Worth
Starring Micheal Keaton (Birdman, Batman), Stanley Tucci (Big Night, The Hunger Games), and Amy Ryan (The Office, Gone Baby Gone). Written by Max Borenstein (Godzilla vs Kong). Directed by Sara Coangelo (The Kindergarten Teacher, Little Accidents).
Rated PG-13. Streaming on Netflix at time of publication.
SCREENPLAY: C+
The film is about a lawyer, Ken (played by Michael Keaton), who makes his dollars placing dollar values on human lives. His head and his heart accept a near impossible task - creating a fund that will disperse money to the families of those we lost on 9/11. Based on real life events, the story forces the lawyer - and us - to confront the difficulties in applying a capitalistic solution to a human tragedy.
It’s no spoiler that the film will test his ability to regard the families with the cool analytical head his job requires.The story contains echoes of Dickens’ A Christmas Carol, the interviews with the deceased’s families taking the place of the three ghosts.

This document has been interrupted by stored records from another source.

(** * Substorm detection toolkit: array utilities and SuperMAG download

    A shallow embedding of [utils.py] (splitting, reshaping, confusion
    matrix) and of [data/supermag_download.py] (date ranges, the retry
    loops, the interval and year assembly), with the properties of the
    written specification stated and settled on it.

    Python values that the code only moves around are kept abstract; numpy
    arrays are references into a store of flat row-major buffers, so that
    views, copies and in-place updates are told apart. *)

From Stdlib Require Import String.
From Stdlib Require Import List ZArith QArith Lia Bool Arith Permutation.
From Stdlib Require Import DecimalString.
From Equations Require Import Equations.
Import ListNotations.

Set Implicit Arguments.
Close Scope Q_scope.
Open Scope nat_scope.

(* ================================================================== *)
(** ** Python: outcomes, exceptions, slices *)

Module Py.

Inductive exn : Type :=
| IndexError | ValueError | TypeError | UnboundLocalError
| ZeroDivisionError | RequestException | ParserError
| OverflowError | AttributeError.

Inductive outcome (A : Type) : Type :=
| Returned (a : A)
| Raised (e : exn).
Arguments Raised {A} e.

(** Computations over a state [S] that return or raise. *)
Definition M (S A : Type) : Type := S -> outcome A * S.

Definition ret {S A} (a : A) : M S A := fun s => (Returned a, s).
Definition raise {S A} (e : exn) : M S A := fun s => (Raised e, s).
Definition bind {S A B} (c : M S A) (k : A -> M S B) : M S B :=
  fun s => match c s with
           | (Returned a, s') => k a s'
           | (Raised e, s') => (Raised e, s')
           end.

(** [for x in xs: body(x)], collecting what each iteration produces. *)
Fixpoint for_each {S A B} (body : A -> M S B) (xs : list A) : M S (list B) :=
  match xs with
  | [] => ret []
  | x :: xs' =>
      bind (body x) (fun y =>
      bind (for_each body xs') (fun ys => ret (y :: ys)))
  end.

(** [for x in xs: acc = body(x, acc)] *)
Fixpoint for_fold {S A B} (body : A -> B -> M S B) (xs : list A) (acc : B)
  : M S B :=
  match xs with
  | [] => ret acc
  | x :: xs' => bind (body x acc) (for_fold body xs')
  end.

(** The bound [k] of [a[:k]] and [a[k:]] on a sequence of length [n]:
    negative bounds count from the end, and both are clipped. *)
Definition slice_bound (n : nat) (k : Z) : nat :=
  if (k <? 0)%Z then Z.to_nat (Z.max (Z.of_nat n + k) 0)
  else Nat.min (Z.to_nat k) n.

(** [int(x)] truncates toward zero. *)
Definition int_of (x : Q) : Z := Z.quot (Qnum x) (Z.pos (Qden x)).

End Py.

Import Py.

Declare Scope py_scope.
Delimit Scope py_scope with py.
Notation "x <- c ;; k" := (bind c (fun x => k))
  (at level 61, c at next level, right associativity) : py_scope.
Notation "c ;;; k" := (bind c (fun _ => k))
  (at level 61, right associativity) : py_scope.
Open Scope py_scope.

(* ================================================================== *)
(** ** numpy: arrays as views on a store of buffers *)

Module Numpy.
Section Arrays.

(** Element type of the data arrays; the code never computes on it. *)
Variable A : Type.

Inductive scalar : Type :=
| SInt (z : Z)
| SVal (a : A).
(** * Gemini Live streaming session client

    A shallow embedding of [src/gemini-live/gemini-live-client.ts]
    (class [GeminiLiveClient]) and the properties of its connection
    life cycle, outbound queue, inbound dispatch and reconnection logic.

    The client is an event-driven object: public methods are called by
    the application, and the callbacks registered on the WebSocket and
    with [setTimeout] are run by the host, one at a time.  Each of them
    is a function on an explicit state; the state also holds the
    transport's sockets, the pending timers and the ordered log of what
    the client did (frames written, events emitted, sockets opened). *)

From Stdlib Require Import ZArith List String Floats Lia.
From stdpp Require Import base list.

Open Scope Z_scope.
Open Scope string_scope.
Open Scope list_scope.

(** ** Configuration (interface [GeminiLiveConfig], constructor) *)

Inductive Level := low | medium | high.

(** The caller's configuration: every field but [apiKey] is optional
    ([None] is JavaScript's [undefined]).  Numbers are IEEE doubles. *)
Record GeminiLiveConfig := {
  apiKey : string;
  model : option string;
  thinkingLevel : option Level;
  mediaResolution : option Level;
  vadEnabled : option bool;
  interruptionThreshold : option float;
  searchGrounding : option bool
}.

(** [Required<GeminiLiveConfig>], the field [this.config]. *)
Record ResolvedConfig := {
  cfg_apiKey : string;
  cfg_model : string;
  cfg_thinkingLevel : Level;
  cfg_mediaResolution : Level;
  cfg_vadEnabled : bool;
  cfg_interruptionThreshold : float;
  cfg_searchGrounding : bool
}.

(** Truthiness of a JavaScript number: [0], [-0] and [NaN] are falsy. *)
Definition number_falsy (x : float) : bool :=
  (PrimFloat.eqb x 0%float || PrimFloat.is_nan x)%bool.

(** Truthiness of a string: only the empty string is falsy. *)
Definition string_falsy (s : string) : bool :=
  match s with EmptyString => true | _ => false end.

(** [x || d] at the types the constructor uses it. *)
Definition or_string (x : option string) (d : string) : string :=
  match x with
  | Some s => if string_falsy s then d else s
  | None => d
  end.

Definition or_level (x : option Level) (d : Level) : Level :=
  match x with Some l => l | None => d end.

Definition or_number (x : option float) (d : float) : float :=
  match x with
  | Some n => if number_falsy n then d else n
  | None => d
  end.

Definition or_bool (x : option bool) (d : bool) : bool :=
  match x with
  | Some b => if b then true else d
  | None => d
  end.

(** [x !== false] *)
Definition not_false (x : option bool) : bool :=
  match x with Some false => false | _ => true end.

Definition resolve_config (c : GeminiLiveConfig) : ResolvedConfig :=
  {| cfg_apiKey := apiKey c;
     cfg_model := or_string (model c) "gemini-3.0-live";
     cfg_thinkingLevel := or_level (thinkingLevel c) medium;
     cfg_mediaResolution := or_level (mediaResolution c) medium;
     cfg_vadEnabled := not_false (vadEnabled c);
     cfg_interruptionThreshold := or_number (interruptionThreshold c) 0.5%float;
     cfg_searchGrounding := or_bool (searchGrounding c) false |}.

(** ** Messages and frames *)

Inductive MessageType := text | audio | video | function_call.

(** The [data] field of a [StreamMessage].  A [Buffer] is kept as the
    byte string it holds; the wire form is its base64 text. *)
Inductive Payload :=
| TextData (s : string)
| VideoData (mimeType : string) (frame : string)
| AudioData (sampleRate : Z) (chunk : string)
| CallData (name : string) (args : string).

Record StreamMessage := {
  type : MessageType;
  data : Payload;
  timestamp : Z;
  msg_sessionId : option string
}.

(** The object built by [sendConfiguration]. *)
Record ConfigureFrame := {
  thinking_level : Level;
  media_resolution : Level;
  vad_enabled : bool;
  interruption_threshold : float;
  search_grounding : bool;
  code_execution : bool;
  function_calling : bool
}.

Definition configure_frame (c : ResolvedConfig) : ConfigureFrame :=
  {| thinking_level := cfg_thinkingLevel c;
     media_resolution := cfg_mediaResolution c;
     vad_enabled := cfg_vadEnabled c;
     interruption_threshold := cfg_interruptionThreshold c;
     search_grounding := cfg_searchGrounding c;
     code_execution := true;
     function_calling := true |}.

(** What is handed to [ws.send] (before [JSON.stringify]). *)
Inductive Frame :=
| FConfigure (c : ConfigureFrame)
| FMessage (m : StreamMessage)
| FInterrupt (now : Z).

(** An inbound frame after [JSON.parse]: either the parse (or a field
    access on the parsed value) throws, or it is an object of which the
    handler reads these fields. *)
Record InMessage := {
  in_sessionId : option string;
  in_type : option string;
  in_content : option string;
  in_function_name : option string;
  in_arguments : option string
}.

Inductive Inbound := Malformed | Parsed (m : InMessage).

(** ** Events raised through [EventEmitter.emit] *)

Inductive ErrorKind := TransportError | ParseError | RemoteError (content : option string).

Inductive Emitted :=
| EvError (k : ErrorKind)
| EvDisconnect
| EvSession (sid : string)
| EvText (content : option string)
| EvAudio (content : string)
| EvFunctionCall (name args : option string)
| EvThinking (content : option string)
| EvChunk (m : InMessage)
| EvMessage (m : InMessage)
| EvSent (m : StreamMessage)
| EvMaxReconnectReached
| EvReconnect.

(** ** Transport sockets and timers *)

Inductive ReadyState := Connecting | Open | Closing | Closed.

(** Who called [connect()]: the application, or the timer callback of
    [attemptReconnect] (which emits ['reconnect'] when its [await]
    returns). *)
Inductive Origin := ByCaller | ByReconnect.

Inductive PromiseState := Pending | Resolved | Rejected.

(** One [new WebSocket(...)] together with the promise of the
    [connect()] call that created it. *)
Record Socket := {
  ready : ReadyState;
  origin : Origin;
  promise : PromiseState
}.

Inductive TimerKind :=
| ConnectTimeout (h : nat)   (* connect(): reject after 10 seconds *)
| ReconnectTimer.            (* attemptReconnect(): call connect() *)

Record Timer := {
  kind : TimerKind;
  delay : Z;
  pending : bool
}.

(** The ordered log of the client's actions on the outside world. *)
Inductive Effect :=
| WsNew (h : nat)
| WsSend (h : nat) (f : Frame)
| WsClose (h : nat)
| Emit (e : Emitted)
| SetTimeout (id : nat) (d : Z) (k : TimerKind).

(** ** The client

    The fields of [GeminiLiveClient] under their own names; [ws] is the
    index of the current socket in [sockets], which lists every socket
    ever created (a socket replaced in [this.ws] stays alive and keeps
    its callbacks, which act on the same client). *)
Record State := {
  ws : option nat;
  config : ResolvedConfig;
  sessionId : option string;
  isConnected : bool;
  messageQueue : list StreamMessage;
  reconnectAttempts : Z;
  maxReconnectAttempts : Z;
  sockets : list Socket;
  timers : list Timer;
  trace : list Effect
}.

Definition constructor (c : GeminiLiveConfig) : State :=
  {| ws := None;
     config := resolve_config c;
     sessionId := None;
     isConnected := false;
     messageQueue := [];
     reconnectAttempts := 0;
     maxReconnectAttempts := 3;
     sockets := [];
     timers := [];
     trace := [] |}.

(** Field updates ([this.f = v]). *)
Definition set_ws (v : option nat) (s : State) : State :=
  {| ws := v; config := config s; sessionId := sessionId s;
     isConnected := isConnected s; messageQueue := messageQueue s;
     reconnectAttempts := reconnectAttempts s;
     maxReconnectAttempts := maxReconnectAttempts s;
     sockets := sockets s; timers := timers s; trace := trace s |}.

Definition set_sessionId (v : option string) (s : State) : State :=
  {| ws := ws s; config := config s; sessionId := v;
     isConnected := isConnected s; messageQueue := messageQueue s;
     reconnectAttempts := reconnectAttempts s;
     maxReconnectAttempts := maxReconnectAttempts s;
     sockets := sockets s; timers := timers s; trace := trace s |}.

Definition set_isConnected (v : bool) (s : State) : State :=
  {| ws := ws s; config := config s; sessionId := sessionId s;
     isConnected := v; messageQueue := messageQueue s;
     reconnectAttempts := reconnectAttempts s;
     maxReconnectAttempts := maxReconnectAttempts s;
     sockets := sockets s; timers := timers s; trace := trace s |}.
Definition validateLookup (l : Limits) (namespace key : bytes) : result unit :=
  if len namespace =? 0 then Err ErrNamespaceEmpty
  else if MaxNamespaceBytes (normalized l) <? len namespace then Err ErrNamespaceTooLarge
  else if len key =? 0 then Err ErrLogicalKeyEmpty
  else if MaxLogicalKeyBytes (normalized l) <? len key then Err ErrLogicalKeyTooLarge
  else Ok tt.

(** ** The store *)

Inductive ApplyOutcome := OutcomeApplied | OutcomeDuplicate | OutcomeStale.
#[global] Instance ApplyOutcome_eq_dec : EqDecision ApplyOutcome.
Proof. solve_decision. Defined.

Record ApplyResult := mkApplyResult { Outcome : ApplyOutcome; AVersion : Version }.

Record StoreStats := mkStoreStats { Records : Z; Tombstones : Z }.

Record Store := mkStore { limits : Limits; records : gmap logicalKey record }.

Definition NewStore (l : Limits) : Store := mkStore (normalized l) ∅.

Definition classifyRecord (r : record) (previous : option record) : result ApplyResult :=
  match previous with
  | None => Ok (mkApplyResult OutcomeApplied (RVersion r))
  | Some previous =>
      let comparison := Compare (RVersion r) (RVersion previous) in
      if 0 <? comparison then Ok (mkApplyResult OutcomeApplied (RVersion r))
      else if comparison <? 0 then Ok (mkApplyResult OutcomeStale (RVersion previous))
      else if bodyEqual r previous then Ok (mkApplyResult OutcomeDuplicate (RVersion previous))
      else Err ErrConflict
  end.

Definition Classify (r : record) (s : Store) : result ApplyResult :=
  _ <-? Validate r (limits s) ;
  classifyRecord r (records s !! key_of r).

Definition Apply (r : record) : M Store ApplyResult := λ s,
  match Validate r (limits s) with
  | Err e => (Err e, s)
  | Ok _ =>
      match classifyRecord r (records s !! key_of r) with
      | Err e => (Err e, s)
      | Ok res =>
          if bool_decide (Outcome res = OutcomeApplied)
          then (Ok res, mkStore (limits s) (<[key_of r := clone r]> (records s)))
          else (Ok res, s)
      end
  end.
(** The loop of [parseJournal] with enough fuel. *)
Lemma parse_entries_spec f l rest offset floor acc out offset' truncated :
  (length rest < f)%nat →
  parse_entries f l rest offset floor acc = Ok (out, offset', truncated) ↔
  ∃ rs torn, parses l floor rest rs torn ∧ out = acc ++ rs ∧
    offset' = offset + len rest - len torn ∧ truncated = bool_decide (torn ≠ []).
Proof.
  revert rest offset floor acc. induction f as [|f IH]; intros rest offset floor acc Hf; [lia|].
  cbn [parse_entries]. destruct (parse_one l rest floor) as [| |e|r total] eqn:E.
  - apply parse_one_PEnd in E as ->. split.
    + intros [= <- <- <-]. exists [], []. split_and!; [constructor|by rewrite app_nil_r| |done]. len.
    + intros (rs & torn & Hp & -> & -> & ->). inversion Hp; subst; try done.
      * rewrite app_nil_r. do 3 f_equal. len.
  - split.
    + intros [= <- <- <-]. exists [], rest. split_and!; [by constructor|by rewrite app_nil_r|lia|].
      symmetry. apply bool_decide_eq_true. by eapply parse_one_PTorn.
    + intros (rs & torn & Hp & -> & -> & ->). inversion Hp; subst; try congruence.
      * by apply parse_one_PTorn in E.
      * rewrite app_nil_r, bool_decide_eq_true_2 by by eapply parse_one_PTorn. do 3 f_equal. lia.
  - split; [done|]. intros (rs & torn & Hp & _). inversion Hp; subst; congruence || done.
  - pose proof (parse_one_PEntry _ _ _ _ _ E) as [Ht _].
    rewrite IH by (rewrite length_drop; unfold len in Ht; lia). split.
    + intros (rs & torn & Hp & -> & -> & ->). exists (r :: rs), torn.
      split_and!; [by eapply parses_entry|by rewrite <- app_assoc| |done]. len.
    + intros (rs & torn & Hp & -> & -> & ->). inversion Hp as [| |? ? r' total' rs' torn' E' Hp']; subst; try congruence.
      * done.
      * rewrite E in E'. injection E' as <- <-. exists rs', torn.
        split_and!; [done|by rewrite <- app_assoc| |done]. len.
Qed.

(** [parseJournal] reads a header, complete entries and a torn tail. *)
Lemma parseJournal_Ok data l floor rs offset truncated :
  parseJournal data l = Ok (floor, rs, offset, truncated) ↔
  ∃ header rest torn, data = header ++ rest ∧ len header = journalHeaderBytes ∧
    decodeJournalHeader header = Ok floor ∧ parses l floor rest rs torn ∧
    offset = len data - len torn ∧ truncated = bool_decide (torn ≠ []).
Proof.
  unfold parseJournal. rewrite guard_Ok, Z.ltb_ge. setoid_rewrite rbind_Ok. setoid_rewrite rbind_Ok.
  change (slice data 0 journalHeaderBytes) with (take 28 data).
  change (Z.to_nat journalHeaderBytes) with 28%nat.
  split.
  - intros (Hlen & fl & Hh & [[out off] tr] & Hp & [= <- <- <- <-]).
    apply parse_entries_spec in Hp as (rs' & torn & Hp & -> & -> & ->); [|rewrite length_drop; lia].
    exists (take 28 data), (drop 28 data), torn. unfold journalHeaderBytes in *.
    split_and!; try done; [by rewrite take_drop|len; lia|]. rewrite len_drop. lia.
  - intros (header & rest & torn & -> & Hlen & Hh & Hp & -> & ->).
    assert (length header = 28%nat) as Hl by (unfold len, journalHeaderBytes in Hlen; lia).
    pose proof (len_nonneg rest). unfold journalHeaderBytes in *. split; [len|]. exists floor.
    rewrite take_app_length' by done. split; [done|]. exists (rs, len (header ++ rest) - len torn, bool_decide (torn ≠ [])).
    split; [|done]. rewrite drop_app_length' by done.
    apply parse_entries_spec; [rewrite length_app; lia|]. exists rs, torn.
    split_and!; [done|done| |done]. len.
Qed.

These two stories differ in an important way, to Worth’s detriment. Scrooge’s tangling with the stories of the past and present (and future) transform him. What he wants in the beginning of the story is not what he wants at the end. Ken may have been affected by his experience, but he doesn’t seem transformed. Ken’s reckoning with these stories helps him achieve his goal, not change it. The beginning of this film set it up as a powerful change of character. The movie is indeed a powerful one, but not in the way it seems to promise at the outset.
ACTING: A-
Keaton is one of the greats, and he does fantastic work here. But the role is a tough one to play. When Ken speaks, he’s enthralling. He is a deeply intellectual person, spending much of his time wrestling with decisions in silence. The story doesn’t always provide sufficient context for us to accurately infer whether he’s analyzing income disparities’ effect upon his formula or if he’s unshackling himself from the dehumanizing methods needed to complete his job.
Stanley Tucci’s performance as Charles contains a stillness most of us could never come close to achieving in real life. That ability fills his character with quiet power and bathes him in grace.
When these two actors tangle, the film goes to a different level. It's electric, and one can’t help but want more of watching these two together.
Amy Ryan is a superb actor as well. Her talent begs to be used for something more than a sounding board for Ken’s growth.
CRAFT: B
Good directors know film is a visual medium, and “show don’t tell” is one of the oldest, most effective tactics in the book. Worth uses it beautifully in two magnificent scenes. Ken is riding a train when the towers are hit. That it takes him so long to realize what’s happening perfectly captures his inability to connect with people on a human level. The other conveys humanity at its rawest as Charles plods through the commonplace task of cleaning out the refrigerator. Both scenes are wordless, yet they contain an unforgettable impact.
THOSE INTERVIEWS: A
I didn’t have a stopwatch, but it feels like the survivors’ gut wrenching interviews take up most of the film’s time. Even more heartbreaking is the fact that many of them are real stories from real survivors. They become the movie’s story, a patchwork made up of horror and tragedy. They serve as a reminder that policy choices our government makes have real life and death consequences, not just abroad but right here.
FINAL COMMENTS:
Colangelo wanted to do a deep study of the concept of placing a dollar value on a human life - more of its morality than its method. While the film certainly spends much time meditating on that, I don’t believe it will be the film’s legacy. The interviews are what I will remember and take with me.
As someone who was alive when this atrocity occured, I’ve heard countless stories of that day. No matter how many nor how often I hear them, the pain will never disappear. This film feels more like a memorial to the casualties (both the living and the remaining) than a philosophical, moral analysis of how the government dealt with them. It may not be the film Coangelo intended, but that doesn’t make it any less affecting or important.
FINAL GRADE: B
If you like Worth, consider checking out: Spotlight, United 93.